Would you restate the entries below word for word, starting at the first line and ending with the one that has "order. [FutexWait::poll] reads"?

╔══

(* ===== verification/Futex.v ===== *)
(** Futexes: crates/kernel/src/processes/futex.rs.

    [WAITERS] maps a key (process, address) to the wakers registered for it, in
    order. [FutexWait::poll] reads the word and registers under one lock, so it
    is one step. A waker is the identity of its thread. *)
From S2P Require Import Prelude Headers.

Abbreviation FutexKey := (Z * Z)%type.
Abbreviation Waiters := (gmap FutexKey (list nat)).

Record FutexWait := { f_key : FutexKey; f_expected : Z }.

(** [poll]: [current] is the word read from user memory, [None] if the address
    is not readable. [Some e] is the result, the negated error. *)
Definition futex_poll (ws : Waiters) (f : FutexWait) (current : option Z) (me : nat)
    : option errno * Waiters :=
  let current_val := default (2 ^ 32 - 1) current in
  if negb (current_val =? f_expected f) then (Some EAGAIN, ws)
  else (None, <[f_key f := default [] (ws !! f_key f) ++ [me]]> ws).

(** [futex_wake]: the number woken, and who. *)
Definition futex_wake (ws : Waiters) (key : FutexKey) (count : Z)
    : outcome (Z * Waiters * list nat) :=
  match ws !! key with
  | None => Ret (0, ws, [])
  | Some wakers =>
      let wake_count := Nat.min (Z.to_nat count) (length wakers) in
      let rest := drop wake_count wakers in
      let ws := match rest with [] => delete key ws | _ => <[key := rest]> ws end in
      if Z.of_nat wake_count <? 2 ^ 31 then Ret (Z.of_nat wake_count, ws, take wake_count wakers)
      else Panic
  end.

(** ** Runs: one futex word and the threads that wait on it *)
Record FutexWorld := {
  waiters : Waiters;
  word : Z;
  waiting : gmap nat FutexWait;        (* threads with a pending FutexWait *)
  queued : gset nat;                   (* threads queued to run *)
  wake_results : list Z;
}.

Inductive futex_event :=
  | Wait (me : nat) (expected : Z)
  | Repoll (me : nat)                  (* the thread runs again: woken or signalled *)
  | Interrupt (me : nat)               (* a signal handler ends the system call *)
  | Store (v : Z)
  | Wake (count : Z).

Definition after_poll (w : FutexWorld) (f : FutexWait) (me : nat) : FutexWorld :=
  let '(r, ws) := futex_poll (waiters w) f (Some (word w)) me in
  {| waiters := ws; word := word w;
     waiting := match r with Some _ => delete me (waiting w) | None => <[me := f]> (waiting w) end;
     queued := queued w ∖ {[me]}; wake_results := wake_results w |}.

Definition futex_exec (key : FutexKey) (w : FutexWorld) (ev : futex_event) : outcome FutexWorld :=
  match ev with
  | Wait me expected =>
      match waiting w !! me with
      | Some _ => Ret w
      | None => Ret (after_poll w {| f_key := key; f_expected := expected |} me)
      end
  | Repoll me =>
      match waiting w !! me with Some f => Ret (after_poll w f me) | None => Ret w end
  | Interrupt me =>
      Ret {| waiters := waiters w; word := word w; waiting := delete me (waiting w);
             queued := queued w ∖ {[me]}; wake_results := wake_results w |}
  | Store v =>
      Ret {| waiters := waiters w; word := v; waiting := waiting w; queued := queued w;
             wake_results := wake_results w |}
  | Wake count =>
      '(n, ws, woken) ← futex_wake (waiters w) key count;
      Ret {| waiters := ws; word := word w; waiting := waiting w;
             queued := queued w ∪ (list_to_set woken ∩ dom (waiting w));
             wake_results := wake_results w ++ [n] |}
  end.

Definition futex_start (v : Z) : FutexWorld :=
  {| waiters := ∅; word := v; waiting := ∅; queued := ∅; wake_results := [] |}.

Definition f_asleep (w : FutexWorld) (me : nat) : Prop :=
  is_Some (waiting w !! me) ∧ me ∉ queued w.

Definition listed (w : FutexWorld) (key : FutexKey) : list nat := default [] (waiters w !! key).

(** ** [futex_wake] *)
Lemma futex_wake_spec ws key count : Z.of_nat (length (default [] (ws !! key))) < 2 ^ 31 →
  let l := default [] (ws !! key) in
  let n := Nat.min (Z.to_nat count) (length l) in
  ∃ ws', futex_wake ws key count = Ret (Z.of_nat n, ws', take n l) ∧
    default [] (ws' !! key) = drop n l ∧
    ∀ key', key' ≠ key → ws' !! key' = ws !! key'.
Proof.
  intros Hlen l n. unfold futex_wake, l, n. destruct (ws !! key) as [wakers|] eqn:Hk; simpl in *.
  - rewrite (proj2 (Z.ltb_lt _ _)) by lia. eexists. split; [reflexivity|].
    destruct (drop _ wakers) as [|x rest] eqn:Hd.
    + split; [by rewrite lookup_delete_eq|]. intros. by rewrite lookup_delete_ne.
    + split; [by rewrite lookup_insert_eq|]. intros. by rewrite lookup_insert_ne.
  - rewrite Nat.min_0_r. exists ws. rewrite Hk. done.
Qed.

(** A sleeping thread is registered. *)
Definition futex_ok (key : FutexKey) (w : FutexWorld) : Prop :=
  (∀ me f, waiting w !! me = Some f → f_key f = key) ∧
  (∀ me, f_asleep w me → me ∈ listed w key).

Lemma after_poll_ok key w f me : futex_ok key w → f_key f = key → futex_ok key (after_poll w f me).
Proof.
  intros [Hk Hl] Hf. unfold after_poll, futex_poll. rewrite Hf. simpl.
  destruct (negb (word w =? f_expected f)); split; unfold f_asleep, listed; simpl.
  - intros i g. rewrite lookup_delete_Some. intros [_ Hi]. by eapply Hk.
  - intros i [[g Hg] Hq]. apply lookup_delete_Some in Hg as [Hne Hg].
    apply Hl. split; [by eexists|]. set_solver.
  - intros i g. rewrite lookup_insert_Some. intros [[<- <-]|[_ Hi]]; [done|by eapply Hk].
  - intros i [[g Hg] Hq]. rewrite lookup_insert_eq. simpl. apply elem_of_app.
    apply lookup_insert_Some in Hg as [[<- _]|[Hne Hg]]; [right; set_solver|left].
    apply Hl. split; [by eexists|]. set_solver.
Qed.

Lemma futex_exec_ok key w ev w' : futex_ok key w → futex_exec key w ev = Ret w' → futex_ok key w'.
Proof.
  intros Hok. pose proof Hok as [Hk Hl]. destruct ev as [me e|me|me|v|n]; cbn [futex_exec].
  - case_match; intros [= <-]; [done|]. by apply after_poll_ok.
  - destruct (waiting w !! me) as [f|] eqn:Hf; intros [= <-]; [|done].
    apply after_poll_ok; [done|]. by eapply Hk.
  - intros [= <-]. split; simpl.
    + intros i g [_ Hi]%lookup_delete_Some. by eapply Hk.
    + intros i [[g Hg] Hq]. simpl in *. apply lookup_delete_Some in Hg as [Hne Hg].
      apply Hl. split; [by eexists|]. set_solver.
  - intros [= <-]. done.
  - intros H. apply bind_Ret in H as ([[c ws] woken] & Hw & H). injection H as <-.
    split; [done|]. intros i [Hi Hq]. simpl in *. unfold listed in *. simpl.
    unfold futex_wake in Hw. destruct (waiters w !! key) as [wakers|] eqn:Hwk.
    2: { injection Hw as <- <- <-. rewrite Hwk. apply Hl. split; [done|]. set_solver. }
    case_match; [|done]. injection Hw as <- <- <-.
    assert (i ∈ wakers) as Hin.
    { apply (Hl i). split; [done|set_solver]. }
    set (k := Nat.min _ _) in *. rewrite <-(take_drop k wakers) in Hin.
    apply elem_of_app in Hin as [Hin|Hin].
    + exfalso. apply Hq. apply elem_of_union_r, elem_of_intersection.
      split; [by apply elem_of_list_to_set|by apply elem_of_dom].
    + destruct (drop k wakers) eqn:Hd; [by apply elem_of_nil in Hin|].
      by rewrite lookup_insert_eq.
Qed.

(** C17: no wake-up is lost between the check of the word and the sleep. In every
    run, a thread asleep in [FutexWait] is registered, so a [futex_wake] that asks
    for at least as many threads as are registered makes every one of them run. *)
Theorem futex_no_lost_wakeup key v evs w me count w' :
  foldM (futex_exec key) evs (futex_start v) = Ret w → f_asleep w me →
  Z.of_nat (length (listed w key)) ≤ count →
  futex_exec key w (Wake count) = Ret w' →
  me ∈ listed w key ∧ me ∈ queued w'.
Proof.
  intros Hrun Ha Hc Hw. assert (futex_ok key w) as [_ Hl].
  { revert Hrun. apply (foldM_inv (futex_exec key) (λ _, futex_ok key)).
    - split; simpl; [intros ? ? H; by rewrite lookup_empty in H|].
      intros ? [[? H] _]. simpl in H. by rewrite lookup_empty in H.
    - intros ? ? ? ? ? _ H1 H2. by eapply futex_exec_ok. }
  specialize (Hl me Ha). split; [done|]. cbn [futex_exec] in Hw.
  apply bind_Ret in Hw as ([[c ws] woken] & Hw & H). injection H as <-. simpl.
  apply elem_of_union_r, elem_of_intersection. split; [|apply elem_of_dom, Ha].
  apply elem_of_list_to_set. unfold futex_wake, listed in *.
  destruct (waiters w !! key) as [wakers|]; [|by apply elem_of_nil in Hl]. simpl in *.
  case_match; [|done]. injection Hw as <- <- <-. by rewrite take_ge by lia.
Qed.

Lemma futex_no_lost_wakeup_witness :
  ∃ w w', foldM (futex_exec (5, 4096)) [Wait 1 0; Wait 2 0] (futex_start 0) = Ret w ∧
    futex_exec (5, 4096) w (Wake 2) = Ret w' ∧ 2%nat ∈ queued w'.
Proof.
  eexists. eexists. split; [reflexivity|]. split; [reflexivity|].
  eapply (futex_no_lost_wakeup (5, 4096) 0 [Wait 1 0; Wait 2 0] _ 2 2);
    [reflexivity|split; [by eexists|by vm_compute]|by vm_compute|reflexivity].
Defined.

(** a registration outlives its wait. A thread whose wait was interrupted by
    a signal stays registered, and a later [futex_wake] of one thread counts it as
    woken: the call returns 1, and the thread that really waits sleeps on. *)
Theorem futex_stale_waiter : ∃ w,
  foldM (futex_exec (5, 4096)) [Wait 1 0; Interrupt 1; Wait 2 0; Store 1; Wake 1] (futex_start 0)
    = Ret w ∧
  wake_results w = [1] ∧ f_asleep w 2 ∧ queued w = ∅.
Proof.
  eexists. split; [reflexivity|]. split; [reflexivity|]. split; [split; [by eexists|]|]; by vm_compute.
Qed.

╚══

## RESPONSE
(* ===== verification/Futex.v ===== *)
(** Futexes: crates/kernel/src/processes/futex.rs.

    [WAITERS] maps a key (process, address) to the wakers registered for it, in
    order. [FutexWait::poll] reads the word and registers under one lock, so it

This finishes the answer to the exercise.